Unethical and possibly worse
Official attendance records provided to me by Calcasieu Parish Schools Superintendent Karl Bruchhaus show that Arsement missed 16.5 days of work – more than three weeks of school – over the course of the 2016-17 school year.
According to Bruchhaus, all but one of these days (May 9, 2017) were recorded as sick leave. State law permits teachers to take two days of personal leave per year without loss of pay. The law also allows teachers to take ten days of sick leave per year due to illness or other emergencies without loss of pay. Unused sick leave can be carried over from one year to the next.
In Arsement’s case, it is clear that he took paid sick leave on many days when he was actually playing politics in Baton Rouge. Moreover, you don’t have to take my word for it, as he admits as much several times on his blog. Here are just a few examples…
- Although he called out sick on February 23rd, he noted in a blog post that he actually went to Baton Rouge to attend the final meeting of the Governor’s ESSA Advisory Council;
- He took sick leave on March 29th, but again mentioned on his blog that he was in Baton Rouge at a BESE meeting;
- The same goes for May 18th (he also missed May 17th), when he was “sick” in Baton Rouge to introduce House Bill 536 with State Rep. Vincent Pierre, as he wrote in a blog post ironically titled, “HB-536: Who really puts children first?”
What this means is that Arsement was off doing political advocacy while his special needs students were left with a substitute (who also had to be paid) and taxpayers foot the bill. I would venture to guess that most people would find that unacceptable, especially the parents of his students.
— LAE (@LAEducators) November 16, 2016
If that’s not bad enough, I’ve also identified at least one day – and possibly two days – where his attendance record says he was working, but he was actually in Baton Rouge.
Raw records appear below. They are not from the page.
(** The rest of [decode], from the gathered bytes, in a build whose [int]
    has [bits] bits: the guard compares [len(msg)] with [int(size)], the
    slice [msg[:size]] takes [size] itself.  The slice is reached with
    [size] above [len(msg)] only when [int(size)] is not [size], that is
    with 32 bits and a size of [2 ^ 31] or more, which is above every
    capacity of that build: the panic of [slice_to] is the one of Go.
    The result is the message handed to [ioutil.WriteFile]. *)
Definition decode_message_on (bits : Z) (buf : list Z) : result (list Z) :=
  let '(size, hash, msg) := decode_header buf in
  if len msg <? int_of_uint32 bits size then Fatal noHiddenMessage
  else
    match slice_to msg size with
    | Done msg =>
        if negb (Checksum msg =? hash) then Fatal noHiddenMessage
        else Done msg
    | Fatal m => Fatal m
    | Panic => Panic
    end.

Definition decode_on (bits : Z) (pix : list Z) : result (list Z) :=
  decode_message_on bits (decode_pixels pix).

(** [decode] in a build whose [int] has 64 bits (amd64, arm64). *)
Definition decode_message (buf : list Z) : result (list Z) :=
  decode_message_on 64 buf.

Definition decode (pix : list Z) : result (list Z) :=
  decode_message (decode_pixels pix).

(** The result of [encode] alone. *)
Definition encoded (srcPix msg : list Z) : result (list Z) :=
  fst (encode srcPix msg).

(** ** The codec in the words of its specification *)

Definition is_byte (b : Z) : Prop := 0 <= b < 256.
Definition is_bit (v : Z) : Prop := v = 0 \/ v = 1.

(** A channel byte at index [i] is eligible unless [(i + 1) mod 4 = 0]. *)
Definition eligible (i : Z) : bool := negb ((i + 1) mod 4 =? 0).

(** The eligible bytes, in buffer order, of a buffer whose first byte has
    index [i]. *)
Fixpoint eligible_bytes (i : Z) (pix : list Z) : list Z :=
  match pix with
  | [] => []
  | b :: rest =>
      if eligible i then b :: eligible_bytes (i + 1) rest
      else eligible_bytes (i + 1) rest
  end.

(** [E]: the number of eligible bytes of a channel buffer. *)
Definition eligible_count (pix : list Z) : Z := len (eligible_bytes 0 pix).

Definition lsb (b : Z) : Z := b mod 2.

(** The bit stream a buffer carries: the least-significant bits of its
    eligible bytes. *)
Definition carried_bits (pix : list Z) : list Z := lsb <$> eligible_bytes 0 pix.

(** Bit [k] of a byte, counted from the most significant one. *)
Definition bit_of_byte (d k : Z) : Z := (d / 2 ^ (7 - k)) mod 2.

Definition bits_of_byte (d : Z) : list Z :=
  [ bit_of_byte d 0; bit_of_byte d 1; bit_of_byte d 2; bit_of_byte d 3;
    bit_of_byte d 4; bit_of_byte d 5; bit_of_byte d 6; bit_of_byte d 7 ].

(** The MSB-first bit view of a byte buffer. *)
Fixpoint bits_of (data : list Z) : list Z :=
  match data with
  | [] => []
  | d :: rest => bits_of_byte d ++ bits_of rest
  end.

Definition byte_of_bits (v0 v1 v2 v3 v4 v5 v6 v7 : Z) : Z :=
  128 * v0 + 64 * v1 + 32 * v2 + 16 * v3 + 8 * v4 + 4 * v5 + 2 * v6 + v7.

(** Packing a bit stream, 8 bits MSB-first per byte; a last group of
    fewer than 8 bits gives no byte. *)
Fixpoint pack_bits (bits : list Z) : list Z :=
  match bits with
  | v0 :: v1 :: v2 :: v3 :: v4 :: v5 :: v6 :: v7 :: rest =>
      byte_of_bits v0 v1 v2 v3 v4 v5 v6 v7 :: pack_bits rest
  | _ => []
  end.

(** [extract] of the specification. *)
Definition extract (pix : list Z) : list Z := pack_bits (carried_bits pix).

(** [b] with its least-significant bit cleared, or-ed with [v]. *)
Definition set_lsb (b v : Z) : Z := Z.lor (Z.land b 254) v.

(** The mutation rule of [embed], on a buffer whose first byte has index
    [i]: ineligible bytes are copied, an eligible byte takes the next bit,
    and once the bits are used up the bytes are copied. *)
Fixpoint embed_bits (i : Z) (pix bits : list Z) : list Z :=
  match pix with
  | [] => []
  | b :: rest =>
      if eligible i then
        match bits with
        | v :: bits' => set_lsb b v :: embed_bits (i + 1) rest bits'
        | [] => b :: embed_bits (i + 1) rest []
        end
      else b :: embed_bits (i + 1) rest bits
  end.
Several sources have confirmed that Arsement was at the Capitol during school hours on May 2nd. Nevertheless, his attendance record does not mark him absent on that date. Why that absence is missing is unclear, but since teachers verify their timesheets, the error should have been corrected.
The second day in question is May 8th when, by his own admission, he proudly delivered a petition calling for the removal of John White to the office of Senate President John Alario. Although he does not indicate when he made that delivery, one assumes he didn’t hop in his car immediately when school ended at 3:10pm to drive two hours to Baton Rouge to drop it off. In any case, Arsement is not marked absent on May 8th, either.
— Educate Louisiana (@edlouisiana) November 17, 2016
Exactly why reform is needed
When Arsement claims education reform supporters “demonize” teachers, what he means is that they actually expect teachers to do the work they’re paid to do. While this may seem draconian to someone who can apparently skip entire days of work and get away with it, this is not a radical concept to most of us. When taxpayers hand over their hard-earned money to pay for public education, they expect teachers to teach. When parents send their children off to school, they expect their kids will actually spend the day learning. When Arsement instead takes a bunch of sick days to lobby lawmakers for lower standards and less accountability, he’s breaking that social contract and possibly the law. Worst of all, he’s doing a tremendous disservice to the young people in his classroom – kids who need the most help.
In his effort to rollback Louisiana’s education reform policies, Arsement has inadvertently provided a real-life illustration of why they are so desperately needed. For that at least, I thank him.